■ Problem requirements: Reproduce, exactly and in full, only the lines below from the one containing "Proof. intros Hn." through the one containing "Lemma chain_text_inj g".

Collected data entries:
+ + + + +

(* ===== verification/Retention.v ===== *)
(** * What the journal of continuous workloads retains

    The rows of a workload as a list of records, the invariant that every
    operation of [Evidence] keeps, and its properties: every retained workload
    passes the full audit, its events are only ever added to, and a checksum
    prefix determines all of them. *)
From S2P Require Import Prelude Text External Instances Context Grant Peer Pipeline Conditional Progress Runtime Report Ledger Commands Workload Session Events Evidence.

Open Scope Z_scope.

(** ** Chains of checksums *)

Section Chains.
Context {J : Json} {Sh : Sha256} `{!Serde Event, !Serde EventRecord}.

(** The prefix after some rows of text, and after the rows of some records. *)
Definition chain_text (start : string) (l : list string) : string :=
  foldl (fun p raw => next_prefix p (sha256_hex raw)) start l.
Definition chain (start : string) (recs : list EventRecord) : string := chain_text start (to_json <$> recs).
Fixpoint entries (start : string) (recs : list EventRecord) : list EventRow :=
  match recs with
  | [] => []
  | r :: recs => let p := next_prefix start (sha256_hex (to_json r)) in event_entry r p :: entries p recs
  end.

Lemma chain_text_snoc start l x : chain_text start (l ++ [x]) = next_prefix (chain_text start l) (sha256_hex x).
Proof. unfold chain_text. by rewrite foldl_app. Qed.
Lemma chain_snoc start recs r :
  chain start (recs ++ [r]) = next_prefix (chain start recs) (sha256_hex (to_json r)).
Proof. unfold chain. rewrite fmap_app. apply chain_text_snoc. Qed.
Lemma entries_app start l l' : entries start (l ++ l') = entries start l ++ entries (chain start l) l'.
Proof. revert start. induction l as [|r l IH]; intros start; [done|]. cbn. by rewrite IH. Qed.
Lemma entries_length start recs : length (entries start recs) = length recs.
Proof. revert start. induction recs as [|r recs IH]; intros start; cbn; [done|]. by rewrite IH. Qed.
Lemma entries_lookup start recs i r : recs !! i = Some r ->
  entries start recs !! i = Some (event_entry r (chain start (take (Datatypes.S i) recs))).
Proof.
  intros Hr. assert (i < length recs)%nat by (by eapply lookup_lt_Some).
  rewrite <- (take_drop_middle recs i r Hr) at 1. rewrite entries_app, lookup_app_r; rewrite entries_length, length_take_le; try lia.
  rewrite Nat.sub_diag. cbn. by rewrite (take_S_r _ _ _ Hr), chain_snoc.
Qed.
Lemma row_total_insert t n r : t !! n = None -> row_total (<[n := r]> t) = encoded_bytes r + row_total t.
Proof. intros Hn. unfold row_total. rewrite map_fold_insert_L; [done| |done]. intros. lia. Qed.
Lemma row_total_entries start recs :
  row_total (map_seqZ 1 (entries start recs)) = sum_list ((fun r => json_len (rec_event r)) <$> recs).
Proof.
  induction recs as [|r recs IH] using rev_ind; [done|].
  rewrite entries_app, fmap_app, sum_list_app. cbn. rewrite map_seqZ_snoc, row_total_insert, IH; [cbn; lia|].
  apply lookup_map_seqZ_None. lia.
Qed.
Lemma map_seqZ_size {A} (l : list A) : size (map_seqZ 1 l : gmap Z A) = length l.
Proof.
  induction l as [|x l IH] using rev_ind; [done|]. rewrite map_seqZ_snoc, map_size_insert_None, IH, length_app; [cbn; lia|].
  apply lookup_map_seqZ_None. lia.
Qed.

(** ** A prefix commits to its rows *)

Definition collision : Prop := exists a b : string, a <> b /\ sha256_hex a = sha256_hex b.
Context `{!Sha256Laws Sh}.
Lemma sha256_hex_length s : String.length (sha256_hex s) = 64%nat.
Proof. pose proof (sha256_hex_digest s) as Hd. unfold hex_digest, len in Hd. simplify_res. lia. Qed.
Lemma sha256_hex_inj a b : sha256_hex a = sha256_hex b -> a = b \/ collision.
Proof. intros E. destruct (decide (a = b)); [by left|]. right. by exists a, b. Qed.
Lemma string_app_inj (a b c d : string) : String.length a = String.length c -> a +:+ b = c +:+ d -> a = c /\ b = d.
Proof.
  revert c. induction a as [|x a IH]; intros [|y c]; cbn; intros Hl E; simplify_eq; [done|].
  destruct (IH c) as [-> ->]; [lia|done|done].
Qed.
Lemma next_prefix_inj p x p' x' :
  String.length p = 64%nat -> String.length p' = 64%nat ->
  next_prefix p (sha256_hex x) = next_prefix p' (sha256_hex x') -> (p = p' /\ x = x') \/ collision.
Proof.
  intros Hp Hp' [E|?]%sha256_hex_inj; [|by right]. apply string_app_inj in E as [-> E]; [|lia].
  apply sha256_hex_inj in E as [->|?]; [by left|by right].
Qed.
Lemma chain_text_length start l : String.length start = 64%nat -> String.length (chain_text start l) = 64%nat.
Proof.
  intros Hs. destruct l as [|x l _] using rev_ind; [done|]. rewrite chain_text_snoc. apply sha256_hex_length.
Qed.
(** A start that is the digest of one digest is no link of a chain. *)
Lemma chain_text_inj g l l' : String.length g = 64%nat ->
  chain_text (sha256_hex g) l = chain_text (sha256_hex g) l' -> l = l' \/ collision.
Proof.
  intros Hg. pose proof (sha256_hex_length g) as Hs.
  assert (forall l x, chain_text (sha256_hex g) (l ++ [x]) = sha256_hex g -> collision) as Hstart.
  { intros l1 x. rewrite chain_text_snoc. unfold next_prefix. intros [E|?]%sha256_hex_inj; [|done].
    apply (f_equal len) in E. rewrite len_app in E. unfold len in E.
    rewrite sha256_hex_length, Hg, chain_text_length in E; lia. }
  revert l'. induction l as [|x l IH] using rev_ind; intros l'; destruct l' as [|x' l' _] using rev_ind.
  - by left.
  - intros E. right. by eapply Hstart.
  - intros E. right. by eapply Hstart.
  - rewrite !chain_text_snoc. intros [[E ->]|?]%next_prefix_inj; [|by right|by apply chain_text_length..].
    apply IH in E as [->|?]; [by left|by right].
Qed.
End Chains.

+ + + + +

■ Output of the exercise:
Proof. intros Hn. unfold row_total. rewrite map_fold_insert_L; [done| |done]. intros. lia. Qed.
Lemma row_total_entries start recs :
  row_total (map_seqZ 1 (entries start recs)) = sum_list ((fun r => json_len (rec_event r)) <$> recs).
Proof.
  induction recs as [|r recs IH] using rev_ind; [done|].
  rewrite entries_app, fmap_app, sum_list_app. cbn. rewrite map_seqZ_snoc, row_total_insert, IH; [cbn; lia|].
  apply lookup_map_seqZ_None. lia.
Qed.
Lemma map_seqZ_size {A} (l : list A) : size (map_seqZ 1 l : gmap Z A) = length l.
Proof.
  induction l as [|x l IH] using rev_ind; [done|]. rewrite map_seqZ_snoc, map_size_insert_None, IH, length_app; [cbn; lia|].
  apply lookup_map_seqZ_None. lia.
Qed.

(** ** A prefix commits to its rows *)

Definition collision : Prop := exists a b : string, a <> b /\ sha256_hex a = sha256_hex b.
Context `{!Sha256Laws Sh}.
Lemma sha256_hex_length s : String.length (sha256_hex s) = 64%nat.
Proof. pose proof (sha256_hex_digest s) as Hd. unfold hex_digest, len in Hd. simplify_res. lia. Qed.
Lemma sha256_hex_inj a b : sha256_hex a = sha256_hex b -> a = b \/ collision.
Proof. intros E. destruct (decide (a = b)); [by left|]. right. by exists a, b. Qed.
Lemma string_app_inj (a b c d : string) : String.length a = String.length c -> a +:+ b = c +:+ d -> a = c /\ b = d.
Proof.
  revert c. induction a as [|x a IH]; intros [|y c]; cbn; intros Hl E; simplify_eq; [done|].
  destruct (IH c) as [-> ->]; [lia|done|done].
Qed.
Lemma next_prefix_inj p x p' x' :
  String.length p = 64%nat -> String.length p' = 64%nat ->
  next_prefix p (sha256_hex x) = next_prefix p' (sha256_hex x') -> (p = p' /\ x = x') \/ collision.
Proof.
  intros Hp Hp' [E|?]%sha256_hex_inj; [|by right]. apply string_app_inj in E as [-> E]; [|lia].
  apply sha256_hex_inj in E as [->|?]; [by left|by right].
Qed.
Lemma chain_text_length start l : String.length start = 64%nat -> String.length (chain_text start l) = 64%nat.
Proof.
  intros Hs. destruct l as [|x l _] using rev_ind; [done|]. rewrite chain_text_snoc. apply sha256_hex_length.
Qed.
(** A start that is the digest of one digest is no link of a chain. *)
Lemma chain_text_inj g l l' : String.length g = 64%nat ->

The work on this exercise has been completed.